Genocide: Remembering the 15,593 wiped-out families

Pictures of some of the children killed in 1994 Genocide against the Tutsi at Murambi Genocide Memorial in Nyamagabe District. Sam Ngendahimana

One of the tragedies that Rwandans were left to grapple with after the 1994 Genocide against the Tutsi is the reality of completely wiped out families.

A family is considered wiped out when both parents and all the children are killed.

 

After decades of collecting information about families that were completely wiped out during the Genocide against the Tutsi, the president of the Alumni of Genocide Survivors’ Students Association (GAERG), Egide Gatari, says that the exercise is complete. He sat down with The New TimesNasra Bishumba to shed more light on this and more.

 

Excerpts:

 

The exercise to identify wiped out families has been ongoing. What is the current status with regard to identifying these families?

The exercise to identify wiped out families kicked off in 2008. Our resources were limited so obviously this slowed down the exercise. We started off with a few districts in partnership with our members who were born in these particular areas, grassroots IBUKA leadership at the district level, sectors, cells and villages.

GAERG president Egide Gatari. / Courtesy

We used the method that was almost similar to the one used to collect information during the Gacaca courts. Picking the district of focus in the search was mostly based on where these families would be remembered that particular year.

The exercise ended last year and the families that were completely wiped out are 15,593 comprising of 68,871people.

Are these numbers the final ones or should we expect to see any changes in future?

We cannot confirm that these are the final numbers because first of all, there are areas that were inhabited exclusively by Tutsis, where they were completely wiped and the neighbouring villagers are not ready to share any information.

Secondly, we have people who have since moved to these areas and have no information regarding those who perished. This is common in urban centres.

Now that the exercise is complete, how is this information going to be utilised?

This is evidence. I say this in the context that those who prepared the genocide, supported and executed it had a plan to wipe out Tutsis and to an extent they achieved that.

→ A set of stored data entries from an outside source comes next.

(** X3: On a column that is not of datetime storage [safe_to_numeric]
    keeps the length of the column, never turns a missing cell into a
    value, gives a numeric dtype, and applied to its own result changes
    nothing. *)
Theorem safe_to_numeric_idempotent (s : Series) :
  dtype_of s <> Datetime64 ->
  safe_to_numeric (safe_to_numeric s) = safe_to_numeric s
  /\ length (values (safe_to_numeric s)) = length (values s)
  /\ isna_sum s <= isna_sum (safe_to_numeric s)
  /\ char_in (kind (dtype_of (safe_to_numeric s))) "iuf" = true.
Proof.
  intros Hdt.
  assert (Hv : values (safe_to_numeric s) = map to_numeric_cell (values s)).
  { unfold safe_to_numeric. by destruct (dtype_of s). }
  split; [|split; [|split]].
  - rewrite (safe_to_numeric_numeric _ (safe_to_numeric_dtype s)), Hv.
    destruct (safe_to_numeric s) as [d vs] eqn:E. simpl in *. f_equal.
    rewrite Hv, <- list_fmap_compose. apply map_ext. intros c.
    apply to_numeric_cell_idempotent.
  - apply safe_to_numeric_length.
  - unfold isna_sum. rewrite Hv. clear Hv.
    induction (values s) as [|c l IH]; [done|].
    simpl. rewrite !filter_cons. destruct c as [|q|t|ns]; simpl; try lia.
    destruct (parse_numeric t); simpl; lia.
  - pose proof (safe_to_numeric_dtype s) as Hd.
    by destruct (dtype_of (safe_to_numeric s)).
Qed.

End ToNumeric.

Lemma safe_to_numeric_idempotent_witness :
  let s := {| dtype_of := Object;
              values := [Str "12"; NA; Str "n/a"; Num (5 # 2); Str "7"] |} in
  @safe_to_numeric Text.pandas (@safe_to_numeric Text.pandas s)
  = @safe_to_numeric Text.pandas s
  /\ length (values (@safe_to_numeric Text.pandas s)) = length (values s)
  /\ isna_sum s <= isna_sum (@safe_to_numeric Text.pandas s)
  /\ char_in (kind (dtype_of (@safe_to_numeric Text.pandas s))) "iuf" = true.
Proof.
  intros s. apply (@safe_to_numeric_idempotent Text.pandas s). discriminate.
Defined.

Secondly, since 2008, GAERG used information regarding wiped out families to not only remember them but to keep the legacy where we say that because we survived, they shall never be forgotten. More specifically, GAERG has started a project to write a book and we are putting together a Digital Database regarding these families. All this is being done in a modern way so that generations to come will know these families.

What lessons did you draw from the process to collect the information about wiped out families?

The lessons were very many and we continue to learn more. For instance, the process emphasised the value and the need to make remembering these families our obligation.

It also emphasised the importance of teamwork. If it wasn’t for the support that we got from local leaders, we wouldn’t have found all the information that we needed.

Taking the first step is important. When we started off this exercise, we had no resources and yet this is the kind of project that requires you to travel to many villages. We also had to trace the people who knew something about the victims, who unfortunately are scattered in different provinces.

However, we were determined. We felt that even if it took us 100 years, we would achieve our dream to know more about these families. Finally, we got support from government institutions, members of GAERG, individuals and other organisations and 11 years later, here we are.

There are many lessons that Rwandans can draw from these families. When you look at what they used to do professionally, their social lives, the kind of country that they wished to live in, there is a lot that they can teach you. You will realise how we lost people, their intellect, their gifts and much more.

We hope to highlight all this in the book.

Do you worry that there are families that we will never know?

It is very possible. There are reasons I mentioned above but also, we have cases where families had moved to new places and had not yet been familiar to the community around them and were killed based on the ethnicity in their ID.

What can you tell Rwandans during this period to commemorate those who were killed during the genocide?

As Rwandans, we should all work together so that all the information that we have about wiped families comes to light. After we have uploaded the list of these families and their details, we will also give those with information space where they can provide additional information or new information. Of course, all this information will be subjected to verification. We still have a long way to go.

So what next?

The next big plan is to complete the project to write the book and to put together the database of these families. To achieve this, we need Rwf65m. So far, we have only Rfw15m of this but we are hopeful that with support from anyone who wants to keep the memory of these families alive, we will achieve this goal.